During the storage time, the protection that the juçara pulp had in relation to L. reuteri shifted. Initially (one day), the decrease in the number of viable cells after 6 h was 1.06 log CFU/mL (from 7.01 log CFU/mL to 5.95 log CFU/mL); but, after 30 days, the reduction was 1.7 log CFU/mL. Even with this reduction in the survival rate of L. reuteri at the end of the 30 days, the resistance of the microorganism was statistically higher in the JFM sample than for the FM sample under the same conditions.

The protective efficiency against oxidative stress agents (such as hydroxyl radical) of anthocyanins depends on their chemical structure, the degree of glycosylation, and the number of hydroxyl groups [14], which can be reduced during their degradation, decreasing their antioxidant activity, as it was observed in the present study. However, juçara fruit has other bioactive compounds, such as quercetin and rutin, that also contribute to its antioxidant capacity [13]. Consequently, even with the degradation of anthocyanins and other antioxidant compounds during storage, the addition of juçara pulp boosts bioactive components that help protect the probiotic microorganism cells against oxidative stress agents.
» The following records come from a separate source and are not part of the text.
(* ===== verification/ConnectionProps.v ===== *)
(** * ConnectionProps: what the connection coordinator guarantees

    The steps of [sys_step] are the critical sections of every operation of
    [Connection], so a run of steps is any interleaving of any number of
    goroutines; a registry is only touched by a holder of a reference to it. *)

From S2P Require Import Prelude Ingress Packet Session State Connection.
From stdpp Require Import base gmap list strings fin_maps relations.
From Stdlib Require Import ZArith Lia.
Import Netip.
#[local] Open Scope Z_scope.

Module ConnectionProps.
Import State (VoiceAuthority, mkVoice, va_UserID, va_ChannelID, va_ControlConnectionID,
  va_ConnectionGeneration, va_VoiceSessionID, va_VoiceAuthorityGeneration, va_JoinedAt, VoiceValid).
Import Packet (ProtoError, ErrSessionPrecondition, ErrSessionNotFound, zero_id).
Import Session (World, Drain, Cleanup).
Import Connection.

(** ** Sections of one registry *)

(** [user_sect c u u' claim]: a critical section of [user.mu] that changes only
    the registry; [claim] is the connection whose teardown it claimed. *)
Inductive user_sect (c : ConnectionCoordinator) (u : connectionUser) : connectionUser -> option ControlConnectionRef -> Prop :=
  | us_activate ref t expires : user_sect c u (activate_locked ref t expires u).2 None
  | us_renew ref expires now : user_sect c u (renew_locked ref expires now u).2 None
  | us_clear a : user_sect c u (clear_tombstone_locked a u).2 None
  | us_apply s w allow now env : user_sect c u (apply_locked s w allow now env u).2 None
  | us_disconnect e m mark now : user_sect c u (voice_disconnect_locked e m mark now u).2 None
  | us_revoke e w now : user_sect c u (voice_revoke_locked e w now u).2 None
  | us_begin ref status reason :
      user_sect c u (beginDisconnectLocked c ref status reason u).2
        (if (beginDisconnectLocked c ref status reason u).1.2 then Some ref else None).

(** The coordinator, the identifiers drawn so far and the teardowns claimed. *)
Record Sys := mkSys { sy_co : ConnectionCoordinator; sy_issued : gset ConnID; sy_claims : list ControlConnectionRef }.

Definition retained (c : ConnectionCoordinator) (l : loc) : Prop :=
  exists u, co_heap c !! l = Some u /\ 0 < u_refs u.

Inductive sys_step : Sys -> Sys -> Prop :=
  | ss_acquire c ids cl userID : sys_step (mkSys c ids cl) (mkSys (acquireUser c userID).2 ids cl)
  | ss_release c ids cl l : retained c l ->
      sys_step (mkSys c ids cl) (mkSys (releaseUser c (u_userID (user_at c l)) l) ids cl)
  | ss_section c ids cl l u' claim : retained c l -> user_sect c (user_at c l) u' claim ->
      sys_step (mkSys c ids cl) (mkSys (put c l u') ids (cl ++ option_list claim))
  | ss_reserve c ids cl l login source id : retained c l -> id ∉ ids -> id <> zero_id ->
      sys_step (mkSys c ids cl)
        (mkSys (reserve_locked (u_userID (user_at c l)) login source id c l).2 ({[id]} ∪ ids) cl)
  | ss_finish c ids cl l ref : retained c l -> sys_step (mkSys c ids cl) (mkSys (finish_locked ref c l).2 ids cl)
  | ss_abort c ids cl l ref : retained c l -> sys_step (mkSys c ids cl) (mkSys (abort_locked ref c l).2 ids cl)
  | ss_stop c ids cl : sys_step (mkSys c ids cl) (mkSys (StopAdmission c) ids cl)
  | ss_observers c ids cl a b d : sys_step (mkSys c ids cl) (mkSys (set_observers c a b d) ids cl)
  | ss_effects c ids cl es : sys_step (mkSys c ids cl) (mkSys (emit c es) ids cl).

Definition reachable (s : Sys) : Prop := rtc sys_step (mkSys NewConnectionCoordinator ∅ []) s.

(** ** The invariant *)

Definition record_ok (u : connectionUser) (id : ConnID) (r : connectionRecord) : Prop :=
  r_ID (cr_ref r) = id /\ r_UserID (cr_ref r) = u_userID u /\ cr_admitted r = true /\
  (cr_state r = ConnectionOpening -> cr_transport r = None) /\
  (cr_state r = ConnectionActive -> is_Some (cr_transport r)).

Definition voice_ok (u : connectionUser) (a : VoiceAuthority) : Prop :=
  u_tombstone u = None /\ va_UserID a = u_userID u /\ va_VoiceAuthorityGeneration a = u_nextVoice u /\
  exists r, u_connections u !! va_ControlConnectionID a = Some r /\ cr_state r = ConnectionActive /\
            r_Generation (cr_ref r) = va_ConnectionGeneration a.

Record user_ok (u : connectionUser) : Prop := {
  uo_rec : map_Forall (record_ok u) (u_connections u);
  uo_admitted : u_admitted u = Z.of_nat (size (u_connections u));
  uo_live : u_live u = Z.of_nat (size (u_connections u));
  uo_max : u_admitted u <= MaxControlConnectionsPerUser;
  uo_refs : 0 <= u_refs u;
  uo_voice : forall a, u_voice u = Some a -> voice_ok u a
}.

(** What a section never changes of a record. *)
Definition frame (r : connectionRecord) : ControlConnectionRef * bool * Addr :=
  (cr_ref r, cr_admitted r, cr_sourceIP r).

Record same_frame (u u' : connectionUser) : Prop := {
  sf_id : u_userID u' = u_userID u;
  sf_refs : u_refs u' = u_refs u;
  sf_adm : u_admitted u' = u_admitted u;
  sf_live : u_live u' = u_live u;
  sf_conns : frame <$> u_connections u' = frame <$> u_connections u;
  sf_closing : forall id r, u_connections u !! id = Some r -> cr_state r = ConnectionClosing ->
    exists r', u_connections u' !! id = Some r' /\ cr_state r' = ConnectionClosing
}.

Lemma same_frame_refl u : same_frame u u.
Proof. constructor; eauto. Qed.

Lemma frame_size u u' : same_frame u u' -> size (u_connections u') = size (u_connections u).
Proof. intros H. by rewrite <- (map_size_fmap frame (u_connections u')), (sf_conns _ _ H), map_size_fmap. Qed.

Lemma frame_lookup u u' id r' : same_frame u u' -> u_connections u' !! id = Some r' ->
  exists r, u_connections u !! id = Some r /\ frame r = frame r'.
Proof.
  intros H Hr. pose proof (f_equal (lookup id) (sf_conns _ _ H)) as E. rewrite !lookup_fmap, Hr in E.
  simpl in E. destruct (u_connections u !! id) as [r|]; simpl in E; [|done]. eexists. split; [done|congruence].
Qed.

Lemma fmap_frame_insert (m : gmap ConnID connectionRecord) id r r' :
  m !! id = Some r -> frame r' = frame r -> frame <$> <[id := r']> m = frame <$> m.
Proof. intros Hr Hf. rewrite fmap_insert, Hf. apply insert_id. by rewrite lookup_fmap, Hr. Qed.

(** Replacing a record in place keeps the frame unless it reopens a closing one. *)
Lemma same_frame_record u id r r' : u_connections u !! id = Some r -> frame r' = frame r ->
  (cr_state r = ConnectionClosing -> cr_state r' = ConnectionClosing) ->
  same_frame u (set_connections u (<[id := r']> (u_connections u))).
Proof.
  intros Hr Hf Hc. constructor; simpl; try done; [by eapply fmap_frame_insert|].
  intros id' q Hq Hs. destruct (decide (id = id')) as [<-|].
  - rewrite lookup_insert_eq. simplify_eq. eauto.
  - rewrite lookup_insert_ne by done. eauto.
Qed.

Lemma user_ok_record u id r r' : user_ok u -> u_connections u !! id = Some r -> frame r' = frame r ->
  record_ok u id r' ->
  (cr_state r = ConnectionActive -> cr_state r' = ConnectionActive) ->
  user_ok (set_connections u (<[id := r']> (u_connections u))).
Proof.
  intros [H1 H2 H3 H4 H5 H6] Hr Hf Hok Ha.
  assert (Hs : size (<[id := r']> (u_connections u)) = size (u_connections u)) by (apply map_size_insert_Some; eauto).
  constructor; simpl; rewrite ?Hs; try done.
  - apply map_Forall_insert_2; [done|]. eapply map_Forall_impl; [exact H1|done].
  - intros a Hv. destruct (H6 a Hv) as (? & ? & ? & q & Hq & Hqs & Hqg). split_and!; try done. simpl.
    destruct (decide (id = va_ControlConnectionID a)) as [->|].
    + exists r'. rewrite lookup_insert_eq. simplify_eq. unfold frame in Hf. simplify_eq. split_and!; auto; congruence.
    + exists q. rewrite lookup_insert_ne by done. done.
Qed.

Lemma user_ok_tombstone u t : user_ok u -> (u_voice u <> None -> t = None) -> user_ok (set_tombstone u t).
Proof.
  intros [H1 H2 H3 H4 H5 H6] Ht. constructor; simpl; try done.
  intros a Ha. destruct (H6 a Ha) as (? & ? & ? & ?). split_and!; try done. simpl. apply Ht. congruence.
Qed.

Lemma user_ok_no_voice u : user_ok u -> user_ok (set_voice u None).
Proof. intros [H1 H2 H3 H4 H5 H6]. constructor; simpl; done. Qed.

Lemma active_record_Some u ref r : active_record u ref = Some r ->
  u_connections u !! r_ID ref = Some r /\ cr_ref r = ref /\ cr_state r = ConnectionActive.
Proof. unfold active_record. intros. repeat case_match; simplify_eq. naive_solver. Qed.

Lemma record_at u id r : user_ok u -> u_connections u !! id = Some r -> record_ok u id r.
Proof. intros H. apply (uo_rec _ H). Qed.

Lemma clear_voice_ok mark u : user_ok u -> user_ok (clear_voice_locked mark u) /\ same_frame u (clear_voice_locked mark u).
Proof.
  intros Hok. unfold clear_voice_locked. destruct (u_voice u); [|by split; [|apply same_frame_refl]].
  destruct mark; (split; [|constructor; simpl; eauto]).
  - apply user_ok_tombstone; [by apply user_ok_no_voice|done].
  - by apply user_ok_no_voice.
Qed.

Lemma apply_locked_ok s w allow now env u : user_ok u ->
  user_ok (apply_locked s w allow now env u).2 /\ same_frame u (apply_locked s w allow now env u).2.
Proof.
  intros Hok. unfold apply_locked. destruct (_ || _ || _) eqn:G; [by split; [|apply same_frame_refl]|].
  apply orb_false_iff in G as [[Ga _]%orb_false_iff Gn].
  apply negb_false_iff in Ga, Gn. apply bool_decide_eq_true in Ga as [r Hr]. apply Z.eqb_eq in Gn.
  destruct (active_record_Some _ _ _ Hr) as (Hl & Href & Hst).
  destruct (apply_manager _ _ _ _ _) as [[[[sid d] cl]|e] w']; simpl; [|by split; [|apply same_frame_refl]].
  split; [|constructor; simpl; eauto]. destruct Hok as [H1 H2 H3 H4 H5 H6]. constructor; simpl; try done.
  intros a [= <-]. split_and!; simpl; try done.
  - destruct (H1 _ _ Hl) as (_ & ? & _). congruence.
  - exists r. split_and!; [done|done|congruence].
Qed.

Lemma begin_locked_ok c ref status reason u plan ok u' : user_ok u ->
  beginDisconnectLocked c ref status reason u = (plan, ok, u') ->
  user_ok u' /\ same_frame u u' /\
  (ok = true -> exists r, u_connections u !! r_ID ref = Some r /\ cr_ref r = ref /\ cr_state r <> ConnectionClosing /\
                   u_connections u' !! r_ID ref = Some (with_state r ConnectionClosing)).
Proof.
  intros Hok. unfold beginDisconnectLocked. destruct (u_connections u !! r_ID ref) as [r|] eqn:Hr;
    [|intros [= <- <- <-]; split_and!; [done|apply same_frame_refl|done]].
  case_decide as Hd; [intros [= <- <- <-]; split_and!; [done|apply same_frame_refl|done]|].
  set (u1 := set_connections u _).
  assert (Hrec : record_ok u (r_ID ref) (with_state r ConnectionClosing)).
  { pose proof (record_at _ _ _ Hok Hr) as (? & ? & ? & ? & ?). done. }
  assert (Href : cr_ref r = ref) by (apply dec_stable; tauto).
  assert (Hf1 : same_frame u u1) by (by eapply same_frame_record).
  assert (Hclaim : exists r0, Some r = Some r0 /\ cr_ref r0 = ref /\ cr_state r0 <> ConnectionClosing /\
     u_connections u1 !! r_ID ref = Some (with_state r0 ConnectionClosing)).
  { exists r. split_and!; [done|done|tauto|]. simpl. by rewrite lookup_insert_eq. }
  assert (Hnv : user_ok (set_voice u1 None)).
  { destruct Hok as [H1 H2 H3 H4 H5 H6].
    assert (Hs : size (u_connections u1) = size (u_connections u)) by (by apply frame_size).
    constructor; simpl in *; rewrite ?Hs; try done.
    apply map_Forall_insert_2; [done|]. eapply map_Forall_impl; [exact H1|done]. }
  change (u_voice u1) with (u_voice u).
  destruct (u_voice u) as [a|] eqn:Hv; [case_decide as Ho|]; intros [= <- <- <-].
  - split_and!; [|constructor; apply Hf1|done].
    destruct Hnv as [H1 H2 H3 H4 H5 H6]. constructor; simpl in *; done.
  - split_and!; [|done|done]. destruct Hnv as [H1 H2 H3 H4 H5 H6]. constructor; simpl in *; try done.
    intros b Hb. destruct (uo_voice _ Hok b Hb) as (? & ? & ? & q & Hq & ? & ?). split_and!; try done.
    exists q. simpl. rewrite lookup_insert_ne; [done|]. intros Heq. rewrite <- Heq in Hq. simplify_eq.
    apply Ho. split; [done|]. congruence.
  - split_and!; [|done|done]. destruct Hnv as [H1 H2 H3 H4 H5 H6]. constructor; simpl in *; try done. congruence.
Qed.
Thus, the addition of juçara pulp promoted a protective effect for the viability of L. reuteri used for the preparation of fermented milk, with significantly higher counts compared to FM throughout the storage period. As it is a potentially probiotic culture, its viability must remain sufficient to provide beneficial health effects to consumers.

4. Conclusions

The addition of juçara pulp to fermented milk increases the phenolic compounds and antioxidant contents to the product. Additionally, juçara pulp also protects L. reuteri cells against reactive oxygen species, enhancing their viability when compared to cells in fermented milk without juçara pulp. Our study demonstrates the potential of juçara pulp in the production of fermented dairy products, improving their functional and technological characteristics. Future studies are needed to ensure greater product stability, as it is a promising source of antioxidants and an excellent vehicle for probiotics.